=== Work order ===
In the records that follow, the lines from the one containing "decoder : TextDecoder.t" to the one containing "Section Loop.", inclusive, are to be given again exactly.

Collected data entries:
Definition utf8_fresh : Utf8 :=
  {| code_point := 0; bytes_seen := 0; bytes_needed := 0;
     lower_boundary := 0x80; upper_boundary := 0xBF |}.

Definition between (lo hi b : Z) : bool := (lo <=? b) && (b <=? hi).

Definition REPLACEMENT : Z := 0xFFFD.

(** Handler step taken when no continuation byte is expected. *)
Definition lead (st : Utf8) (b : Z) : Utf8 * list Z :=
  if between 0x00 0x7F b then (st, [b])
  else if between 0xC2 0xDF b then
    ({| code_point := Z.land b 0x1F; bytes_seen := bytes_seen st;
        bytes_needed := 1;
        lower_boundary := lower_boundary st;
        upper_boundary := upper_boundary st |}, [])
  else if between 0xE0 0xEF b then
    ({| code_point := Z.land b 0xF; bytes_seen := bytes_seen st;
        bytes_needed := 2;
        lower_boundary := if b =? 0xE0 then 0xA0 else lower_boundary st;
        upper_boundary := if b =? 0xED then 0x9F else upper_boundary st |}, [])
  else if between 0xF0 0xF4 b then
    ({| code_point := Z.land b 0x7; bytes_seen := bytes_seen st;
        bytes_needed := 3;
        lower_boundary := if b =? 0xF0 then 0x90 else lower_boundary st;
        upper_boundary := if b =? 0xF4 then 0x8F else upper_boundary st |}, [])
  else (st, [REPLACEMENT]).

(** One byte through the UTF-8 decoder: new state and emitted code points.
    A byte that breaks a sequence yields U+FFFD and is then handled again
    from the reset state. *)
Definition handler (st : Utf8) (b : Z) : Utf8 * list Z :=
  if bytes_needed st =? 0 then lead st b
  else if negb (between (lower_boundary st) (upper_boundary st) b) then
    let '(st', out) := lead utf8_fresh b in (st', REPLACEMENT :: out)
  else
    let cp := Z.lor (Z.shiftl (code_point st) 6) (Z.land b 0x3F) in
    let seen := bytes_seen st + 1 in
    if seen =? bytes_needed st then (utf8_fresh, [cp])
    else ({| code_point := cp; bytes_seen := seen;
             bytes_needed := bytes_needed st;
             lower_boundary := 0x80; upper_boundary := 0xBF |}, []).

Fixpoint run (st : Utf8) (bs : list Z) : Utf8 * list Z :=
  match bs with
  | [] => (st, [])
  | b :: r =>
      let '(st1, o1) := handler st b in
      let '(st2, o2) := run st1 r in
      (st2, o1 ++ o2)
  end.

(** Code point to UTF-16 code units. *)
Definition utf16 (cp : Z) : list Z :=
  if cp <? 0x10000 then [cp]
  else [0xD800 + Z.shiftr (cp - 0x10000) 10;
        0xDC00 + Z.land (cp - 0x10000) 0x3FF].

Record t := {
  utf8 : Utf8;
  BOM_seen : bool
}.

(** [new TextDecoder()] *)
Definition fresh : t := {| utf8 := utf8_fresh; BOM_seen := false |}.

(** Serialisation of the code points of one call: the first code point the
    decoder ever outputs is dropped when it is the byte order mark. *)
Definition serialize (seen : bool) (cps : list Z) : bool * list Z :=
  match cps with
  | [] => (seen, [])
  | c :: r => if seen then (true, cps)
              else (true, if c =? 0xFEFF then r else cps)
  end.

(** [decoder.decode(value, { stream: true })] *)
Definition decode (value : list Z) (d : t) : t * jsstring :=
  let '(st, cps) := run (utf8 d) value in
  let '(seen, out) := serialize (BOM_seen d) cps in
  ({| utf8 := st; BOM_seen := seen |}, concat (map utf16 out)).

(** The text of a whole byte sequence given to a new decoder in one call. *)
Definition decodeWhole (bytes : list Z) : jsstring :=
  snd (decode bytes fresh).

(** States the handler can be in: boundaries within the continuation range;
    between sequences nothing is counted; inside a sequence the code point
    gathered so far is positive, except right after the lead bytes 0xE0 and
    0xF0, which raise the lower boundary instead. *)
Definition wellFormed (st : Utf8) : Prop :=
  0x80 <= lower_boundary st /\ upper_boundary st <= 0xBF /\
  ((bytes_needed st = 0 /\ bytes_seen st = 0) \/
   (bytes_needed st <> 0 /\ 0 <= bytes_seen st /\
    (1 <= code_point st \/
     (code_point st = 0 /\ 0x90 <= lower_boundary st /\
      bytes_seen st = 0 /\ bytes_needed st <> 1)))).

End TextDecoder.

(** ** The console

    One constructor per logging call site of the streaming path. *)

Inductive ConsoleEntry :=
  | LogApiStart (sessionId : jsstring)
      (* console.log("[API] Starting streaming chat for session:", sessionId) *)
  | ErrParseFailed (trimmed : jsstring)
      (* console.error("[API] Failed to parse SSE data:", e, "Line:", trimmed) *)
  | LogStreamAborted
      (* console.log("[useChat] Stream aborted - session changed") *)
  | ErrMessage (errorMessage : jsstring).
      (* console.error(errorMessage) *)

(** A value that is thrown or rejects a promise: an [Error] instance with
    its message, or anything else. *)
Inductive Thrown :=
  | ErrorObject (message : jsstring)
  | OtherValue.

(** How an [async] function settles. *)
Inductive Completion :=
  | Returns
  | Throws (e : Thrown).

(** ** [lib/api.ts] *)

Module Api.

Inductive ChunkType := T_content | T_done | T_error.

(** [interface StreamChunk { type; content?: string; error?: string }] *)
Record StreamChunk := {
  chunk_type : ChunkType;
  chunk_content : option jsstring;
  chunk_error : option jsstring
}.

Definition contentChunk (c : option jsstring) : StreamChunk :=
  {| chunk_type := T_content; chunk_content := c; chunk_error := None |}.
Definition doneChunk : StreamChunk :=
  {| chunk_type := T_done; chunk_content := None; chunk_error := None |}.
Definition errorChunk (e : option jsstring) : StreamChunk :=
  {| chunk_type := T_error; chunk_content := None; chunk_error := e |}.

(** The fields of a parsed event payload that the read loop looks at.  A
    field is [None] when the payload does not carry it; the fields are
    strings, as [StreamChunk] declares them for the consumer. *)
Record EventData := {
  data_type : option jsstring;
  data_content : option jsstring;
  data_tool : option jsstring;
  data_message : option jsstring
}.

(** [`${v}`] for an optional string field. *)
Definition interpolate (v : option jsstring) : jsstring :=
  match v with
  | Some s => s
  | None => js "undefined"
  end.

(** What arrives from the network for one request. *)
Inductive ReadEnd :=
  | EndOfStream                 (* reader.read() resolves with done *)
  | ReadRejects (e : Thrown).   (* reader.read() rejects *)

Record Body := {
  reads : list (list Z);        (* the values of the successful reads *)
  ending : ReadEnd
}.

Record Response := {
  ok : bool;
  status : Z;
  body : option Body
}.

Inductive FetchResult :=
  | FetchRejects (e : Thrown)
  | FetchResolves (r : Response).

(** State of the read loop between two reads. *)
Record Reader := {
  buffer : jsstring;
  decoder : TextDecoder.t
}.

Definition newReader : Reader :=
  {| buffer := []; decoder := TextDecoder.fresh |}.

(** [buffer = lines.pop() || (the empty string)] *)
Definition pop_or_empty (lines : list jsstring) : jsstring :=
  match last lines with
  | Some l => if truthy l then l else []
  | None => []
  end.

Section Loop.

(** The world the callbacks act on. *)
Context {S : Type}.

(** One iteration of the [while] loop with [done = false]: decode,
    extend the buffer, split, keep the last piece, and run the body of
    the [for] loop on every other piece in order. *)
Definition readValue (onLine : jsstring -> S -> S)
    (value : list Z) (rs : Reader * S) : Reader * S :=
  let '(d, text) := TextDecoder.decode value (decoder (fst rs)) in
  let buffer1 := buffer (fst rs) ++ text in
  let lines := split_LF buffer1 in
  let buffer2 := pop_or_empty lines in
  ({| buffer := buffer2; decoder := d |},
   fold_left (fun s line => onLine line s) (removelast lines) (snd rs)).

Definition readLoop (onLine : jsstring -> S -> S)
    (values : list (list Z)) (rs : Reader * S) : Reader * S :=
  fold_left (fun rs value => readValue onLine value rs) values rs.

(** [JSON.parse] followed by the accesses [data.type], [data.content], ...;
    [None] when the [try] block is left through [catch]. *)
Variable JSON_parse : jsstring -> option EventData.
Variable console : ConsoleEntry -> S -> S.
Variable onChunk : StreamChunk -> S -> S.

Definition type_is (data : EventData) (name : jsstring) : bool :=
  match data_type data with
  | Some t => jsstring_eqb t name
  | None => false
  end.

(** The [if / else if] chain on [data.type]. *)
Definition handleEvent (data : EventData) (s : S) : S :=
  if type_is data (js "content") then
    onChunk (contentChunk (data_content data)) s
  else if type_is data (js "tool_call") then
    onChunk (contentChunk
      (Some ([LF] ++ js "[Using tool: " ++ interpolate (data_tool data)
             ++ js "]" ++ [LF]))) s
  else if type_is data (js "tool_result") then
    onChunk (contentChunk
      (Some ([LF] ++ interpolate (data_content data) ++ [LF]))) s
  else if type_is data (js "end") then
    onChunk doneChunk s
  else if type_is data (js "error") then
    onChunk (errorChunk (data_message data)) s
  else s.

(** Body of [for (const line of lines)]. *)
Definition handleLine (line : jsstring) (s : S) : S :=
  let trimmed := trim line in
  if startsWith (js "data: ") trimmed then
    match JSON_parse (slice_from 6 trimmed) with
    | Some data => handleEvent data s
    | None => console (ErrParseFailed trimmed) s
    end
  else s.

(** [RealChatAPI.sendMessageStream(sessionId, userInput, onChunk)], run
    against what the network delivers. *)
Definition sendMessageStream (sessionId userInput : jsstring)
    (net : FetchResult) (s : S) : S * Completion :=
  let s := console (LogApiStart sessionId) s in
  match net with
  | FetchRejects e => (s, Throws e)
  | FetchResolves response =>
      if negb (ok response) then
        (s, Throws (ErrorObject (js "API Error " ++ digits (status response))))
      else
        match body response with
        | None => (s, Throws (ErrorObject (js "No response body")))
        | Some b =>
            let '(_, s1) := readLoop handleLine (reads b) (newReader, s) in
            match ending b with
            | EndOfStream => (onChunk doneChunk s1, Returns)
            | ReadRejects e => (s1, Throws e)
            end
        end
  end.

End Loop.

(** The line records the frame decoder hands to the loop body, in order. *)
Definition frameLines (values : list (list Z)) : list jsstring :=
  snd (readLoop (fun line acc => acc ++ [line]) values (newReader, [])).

=== Exercise solution ===
  decoder : TextDecoder.t
}.

Definition newReader : Reader :=
  {| buffer := []; decoder := TextDecoder.fresh |}.

(** [buffer = lines.pop() || (the empty string)] *)
Definition pop_or_empty (lines : list jsstring) : jsstring :=
  match last lines with
  | Some l => if truthy l then l else []
  | None => []
  end.

Section Loop.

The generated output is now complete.